* **Work instruction**
If a line in the entries below includes "runs", pick it out and copy it.

* **Supplied data**

Lemma run_once_calm (self : t) (inp : run_input) :
  fresh self ->
  (forall c, In c (cycles inp) -> 30 # 1 <= clock_rate_limit c) ->
  keeps_calm (run_events (run_once self inp)) (run_bot (run_once self inp)).
Proof.
  intros Hf Hclock. unfold run_once.
  destruct (navigate inp) as [_ | e];
    [| apply keeps_calm_idle; [exact Hf | reflexivity]].
  pose proof (@while_loop_calm (cycles inp) self (mk_locals 0 0) Hf Hclock) as Hw.
  assert (Hnav : keeps_calm
                   (run_events (after [Log INFO "Navigating to home feed..."]
                                  (while_loop self (mk_locals 0 0) (cycles inp))))
                   (run_bot (while_loop self (mk_locals 0 0) (cycles inp)))).
  { cbn [after run_events].
    apply (keeps_calm_seq (mid := self)); [| intros _; exact Hw].
    apply keeps_calm_idle; [exact Hf | reflexivity]. }
  destruct (run_status (while_loop self (mk_locals 0 0) (cycles inp))) eqn:Hs;
    cbn [after run_status]; rewrite ?Hs; cbn [run_events run_bot];
    try exact Hnav;
    (apply (keeps_calm_seq Hnav); intros Hf';
     apply keeps_calm_idle; [exact Hf' | reflexivity]).
Qed.

Lemma run_continuous_calm (runs : list run_input) (self : t) (interval : Z) :
  fresh self ->
  (forall run c, In run runs -> In c (cycles run) -> 30 # 1 <= clock_rate_limit c) ->
  keeps_calm (fst (run_continuous self interval runs))
             (snd (run_continuous self interval runs)).
Proof.
  revert self. induction runs as [| inp rest IH]; intros self Hf Hclock;
    cbn [run_continuous]; [apply keeps_calm_idle; [exact Hf | reflexivity] |].
  pose proof (@run_once_calm self inp Hf (fun c => Hclock inp c (in_eq _ _))) as Hr.
  destruct (run_status (run_once self inp)); cbn [fst snd prepend]; try exact Hr;
    rewrite <- app_assoc;
    (apply (keeps_calm_seq Hr); intros Hf';
     apply (keeps_calm_seq (mid := run_bot (run_once self inp)));
     [ apply keeps_calm_idle; [exact Hf' | reflexivity]
     | intros _; apply IH; [exact Hf' | intros run c Hrun; apply Hclock, in_cons, Hrun] ]).
Qed.

(** *** The failure budget *)

Lemma cycle_failures (self : t) (l : locals) (inp : cycle_input) :
  (0 <= consecutive_failures l < MAX_FAILURES)%Z ->
  let s := cycle self l inp in
  (next s = Break ->
   consecutive_failures (vars s) = MAX_FAILURES
   /\ exists pre,
        events s
        = pre ++ [Log WARNING "Could not find any suitable tweets after multiple scrolls";
                  Log ERROR "Too many failures finding tweets, aborting run"])
  /\ (next s <> Break -> (0 <= consecutive_failures (vars s) < MAX_FAILURES)%Z).
Proof.
  intros Hl. cbv zeta.
  destruct (cycle_cases self l inp)
    as [(e & _ & ->) | [(_ & ->) | (post & _ & _ & _ & ->)]]; cbv zeta.
  - cbn [next vars]. split; [discriminate | auto].
  - destruct (Z.leb_spec MAX_FAILURES (consecutive_failures l + 1));
      cbn [next vars events consecutive_failures]; (split; [| intros; try congruence; lia]).
    + intros _. split; [lia |]. eexists. rewrite <- app_assoc. reflexivity.
    + discriminate.
  - cbn [next vars events].
    destruct (reply_process_next self (mk_locals (replies_made l) 0) inp post) as [-> ->].
    cbn [consecutive_failures]. split; [discriminate |]. unfold MAX_FAILURES. lia.
Qed.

* **Exercise answer**
Lemma run_continuous_calm (runs : list run_input) (self : t) (interval : Z) :
  (forall run c, In run runs -> In c (cycles run) -> 30 # 1 <= clock_rate_limit c) ->
  keeps_calm (fst (run_continuous self interval runs))
             (snd (run_continuous self interval runs)).
  revert self. induction runs as [| inp rest IH]; intros self Hf Hclock;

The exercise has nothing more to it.